После этого все шли назад в автобус, и до следующей остановки он снова превращался в карету. Иногда Гвидо, поджидая экскурсантов, засыпал, уронив голову на большой руль (ведь он тоже учился днем), и Сильви долго с улыбкой разглядывала его, прежде чем разбудить. Ну, а желтолицые человечки, вновь засев в своей крепости, тем временем ставили крестики в своих проспектах, подчас путая один объект с другим.
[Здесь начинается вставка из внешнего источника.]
Lemma all_agree U (a b : Server St) i :
  node_inv U a -> node_inv U b -> Forall (fun r => coll_ok (Collection r)) U ->
  (forall x y, x ∈ U -> y ∈ U -> stamp x = stamp y -> x = y) ->
  (forall x, x ∈ U -> in_mesh x -> has (st_records (srv_store a)) x) ->
  (forall x, x ∈ U -> in_mesh x -> has (st_records (srv_store b)) x) ->
  st_Get DefaultCollection i (srv_store a) = st_Get DefaultCollection i (srv_store b).
Proof.
  intros Na Nb HU Hs Ha Hb.
  assert (forall (s t : Server St) r, node_inv U s -> node_inv U t ->
    (forall x, x ∈ U -> in_mesh x -> has (st_records (srv_store s)) x) ->
    (forall x, x ∈ U -> in_mesh x -> has (st_records (srv_store t)) x) ->
    st_Get DefaultCollection i (srv_store s) = Ok r -> st_Get DefaultCollection i (srv_store t) = Ok r) as Hone.
  { intros s t r Ns Nt Hsa Hta Hg. destruct (stored_known U s i r Ns Hg) as [HrU Hk].
    assert (in_mesh r /\ ID r = i) as [Hd Hid].
    { rewrite Forall_forall in HU. destruct (HU r HrU) as [Hc _]. apply record_key_inj in Hk; [done|done|].
      by apply (bool_decide_unpack (colon_free DefaultCollection)). }
    destruct (has_all_winner U s r Ns Hsa HU HrU Hd) as (w & Hw & HwU & _ & Hmax).
    destruct (has_all_winner U t r Nt Hta HU HrU Hd) as (w' & Hw' & HwU' & Hkw & Hmax').
    rewrite Hid in *. rewrite Hg in Hw. injection Hw as <-. rewrite Hw'. f_equal.
    apply (same_winner U); auto. }
  destruct (st_Get DefaultCollection i (srv_store a)) as [r|e|] eqn:Ea; [symmetry; by eapply (Hone a b)|..].
  - destruct (st_Get DefaultCollection i (srv_store b)) as [r|e'|] eqn:Eb; [|by destruct e, e'|].
    + apply (Hone b a r) in Eb; [|done..]. congruence.
    + rewrite st_get_law in Eb. by case_match.
  - rewrite st_get_law in Ea. by case_match.
Qed.
End agreement.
Или записывали что-то в черных клеенчатых книжечках значками, похожими на каких-то насекомых. Гвидо просыпался, улыбался Сильви – о, эта его белозубая улыбка! – и извинялся по-итальянски. Почему по-итальянски? Во-первых, когда он выныривал из сонного забытья, первыми в его сознании всплывали слова родного языка, а во-вторых, он не хотел, чтобы их поняли посторонние, эти учтивые крошки япошки. И все-таки он не желал замечать, что Сильви влюблена в него, а он – в нее. Пока не настал вечер седьмого июня.
Седьмого июня утром дверь комнаты Гвидо распахнулась, и – скорей, скорей – квартирная хозяйка бесцеремонно растолкала жильца, спавшего с улыбкой на устах – видно, ему снилось что-то приятное.
– Скорей, скорей, вас к телефону! – Хозяйка совала Гвидо переносной аппарат. Он машинально взял трубку:
– Pronto! [13]13
Слушаю! (итал.)
[Закрыть]
Еще не очнувшись ото сна, Гвидо мог говорить и понимать только по-итальянски.
– Silvia?
Да, это была она, и она очень торопилась:
– Я хотела тебя предупредить, чтобы сегодня вечером, в виде исключения…
Она уже договорила, раздались гудки, а Гвидо все прижимал к уху трубку, словно продолжая слышать ее голос, на лице его был написан восторг. Silvia… Наконец ему пришло в голову, что если он опять заснет, то, может быть, увидит ее во сне.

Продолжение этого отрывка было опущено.